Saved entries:
_ _ _ _ _ _ _

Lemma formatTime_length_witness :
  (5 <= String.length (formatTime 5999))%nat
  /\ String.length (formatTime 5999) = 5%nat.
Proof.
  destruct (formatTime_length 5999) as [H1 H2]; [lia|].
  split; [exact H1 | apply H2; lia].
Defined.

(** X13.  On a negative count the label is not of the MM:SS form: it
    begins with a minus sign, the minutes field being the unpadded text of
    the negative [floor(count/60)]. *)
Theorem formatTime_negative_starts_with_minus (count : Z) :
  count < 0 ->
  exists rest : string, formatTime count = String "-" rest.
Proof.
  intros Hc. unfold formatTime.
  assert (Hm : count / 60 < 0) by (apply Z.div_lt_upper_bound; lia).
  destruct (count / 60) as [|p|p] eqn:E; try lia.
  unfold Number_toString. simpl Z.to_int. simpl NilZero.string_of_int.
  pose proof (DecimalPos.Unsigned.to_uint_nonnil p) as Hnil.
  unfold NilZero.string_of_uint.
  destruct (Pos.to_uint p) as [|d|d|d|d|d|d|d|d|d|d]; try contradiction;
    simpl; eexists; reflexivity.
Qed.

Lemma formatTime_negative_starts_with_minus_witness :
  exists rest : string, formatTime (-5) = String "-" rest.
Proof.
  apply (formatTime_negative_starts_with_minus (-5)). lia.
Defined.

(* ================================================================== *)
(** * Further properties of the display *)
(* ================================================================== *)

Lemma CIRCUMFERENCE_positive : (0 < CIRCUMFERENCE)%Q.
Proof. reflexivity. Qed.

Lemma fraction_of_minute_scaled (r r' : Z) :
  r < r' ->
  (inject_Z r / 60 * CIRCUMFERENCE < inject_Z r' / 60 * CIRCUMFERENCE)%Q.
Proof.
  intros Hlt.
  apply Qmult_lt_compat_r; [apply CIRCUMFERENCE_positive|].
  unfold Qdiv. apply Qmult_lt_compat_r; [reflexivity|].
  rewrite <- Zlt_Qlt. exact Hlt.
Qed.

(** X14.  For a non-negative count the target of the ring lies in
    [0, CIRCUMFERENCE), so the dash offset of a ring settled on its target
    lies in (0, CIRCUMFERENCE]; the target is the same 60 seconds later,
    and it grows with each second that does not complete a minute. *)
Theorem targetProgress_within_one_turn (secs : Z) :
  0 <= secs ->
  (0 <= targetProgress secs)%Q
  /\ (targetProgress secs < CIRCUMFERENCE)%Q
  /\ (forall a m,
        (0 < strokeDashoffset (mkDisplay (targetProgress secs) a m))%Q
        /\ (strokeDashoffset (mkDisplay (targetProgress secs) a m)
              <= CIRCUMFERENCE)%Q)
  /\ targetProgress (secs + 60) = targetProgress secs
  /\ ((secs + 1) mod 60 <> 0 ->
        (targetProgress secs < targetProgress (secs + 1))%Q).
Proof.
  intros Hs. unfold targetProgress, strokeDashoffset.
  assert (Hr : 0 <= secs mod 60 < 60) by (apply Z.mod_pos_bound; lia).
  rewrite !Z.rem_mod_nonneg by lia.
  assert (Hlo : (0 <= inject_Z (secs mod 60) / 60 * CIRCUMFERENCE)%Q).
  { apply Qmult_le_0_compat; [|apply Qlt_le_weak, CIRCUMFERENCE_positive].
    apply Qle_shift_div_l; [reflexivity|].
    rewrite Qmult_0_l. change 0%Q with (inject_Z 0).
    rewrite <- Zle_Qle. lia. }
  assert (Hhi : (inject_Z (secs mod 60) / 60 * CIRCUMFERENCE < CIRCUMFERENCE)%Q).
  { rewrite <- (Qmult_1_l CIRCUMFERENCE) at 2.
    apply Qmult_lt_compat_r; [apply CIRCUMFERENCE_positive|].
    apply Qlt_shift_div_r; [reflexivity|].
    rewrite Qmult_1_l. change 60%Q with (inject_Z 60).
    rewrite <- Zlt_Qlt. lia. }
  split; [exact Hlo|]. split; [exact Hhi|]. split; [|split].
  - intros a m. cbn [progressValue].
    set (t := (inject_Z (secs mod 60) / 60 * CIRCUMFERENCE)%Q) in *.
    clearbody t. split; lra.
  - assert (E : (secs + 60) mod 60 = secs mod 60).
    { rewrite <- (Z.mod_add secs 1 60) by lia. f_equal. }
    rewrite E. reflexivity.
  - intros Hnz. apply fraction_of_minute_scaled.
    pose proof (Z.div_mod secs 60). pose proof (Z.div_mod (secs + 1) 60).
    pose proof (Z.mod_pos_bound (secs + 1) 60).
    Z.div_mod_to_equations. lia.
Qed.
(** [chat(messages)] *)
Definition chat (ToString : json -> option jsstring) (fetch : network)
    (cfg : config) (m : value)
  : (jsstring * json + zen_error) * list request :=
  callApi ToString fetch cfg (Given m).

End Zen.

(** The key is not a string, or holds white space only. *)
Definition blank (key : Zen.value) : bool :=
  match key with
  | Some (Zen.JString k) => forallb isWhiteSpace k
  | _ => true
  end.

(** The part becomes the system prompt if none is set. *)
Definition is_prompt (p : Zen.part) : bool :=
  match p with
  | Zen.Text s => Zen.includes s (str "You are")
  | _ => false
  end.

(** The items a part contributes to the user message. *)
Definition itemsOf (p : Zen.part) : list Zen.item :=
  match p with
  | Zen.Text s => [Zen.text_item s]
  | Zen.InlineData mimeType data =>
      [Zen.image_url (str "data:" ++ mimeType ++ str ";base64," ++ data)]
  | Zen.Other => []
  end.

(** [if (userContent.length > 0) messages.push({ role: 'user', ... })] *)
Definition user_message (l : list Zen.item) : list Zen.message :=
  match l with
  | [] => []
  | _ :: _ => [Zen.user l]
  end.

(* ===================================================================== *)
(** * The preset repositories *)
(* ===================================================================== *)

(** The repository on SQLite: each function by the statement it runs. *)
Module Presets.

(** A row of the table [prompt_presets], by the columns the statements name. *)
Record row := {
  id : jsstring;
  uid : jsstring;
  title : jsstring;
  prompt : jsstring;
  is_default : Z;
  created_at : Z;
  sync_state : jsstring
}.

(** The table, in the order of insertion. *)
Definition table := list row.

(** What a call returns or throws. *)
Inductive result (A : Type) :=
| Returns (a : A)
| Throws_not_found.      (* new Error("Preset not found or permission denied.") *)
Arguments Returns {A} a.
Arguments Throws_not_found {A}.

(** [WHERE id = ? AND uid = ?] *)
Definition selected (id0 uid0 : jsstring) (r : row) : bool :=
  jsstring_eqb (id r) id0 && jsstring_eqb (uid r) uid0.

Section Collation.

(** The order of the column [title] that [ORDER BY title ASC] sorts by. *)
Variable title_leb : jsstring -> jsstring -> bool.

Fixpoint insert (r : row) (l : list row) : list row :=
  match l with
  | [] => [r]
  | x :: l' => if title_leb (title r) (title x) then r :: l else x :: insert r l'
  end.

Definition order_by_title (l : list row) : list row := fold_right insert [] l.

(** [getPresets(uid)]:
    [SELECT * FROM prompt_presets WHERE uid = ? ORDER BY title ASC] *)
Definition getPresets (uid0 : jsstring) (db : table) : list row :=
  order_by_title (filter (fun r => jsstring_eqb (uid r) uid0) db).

_ _ _ _ _ _ _

WORK INSTRUCTIONS:
If a line in the entries holds the string "simpl", copy it.

SOLUTION:
  unfold Number_toString. simpl Z.to_int. simpl NilZero.string_of_int.
    simpl; eexists; reflexivity.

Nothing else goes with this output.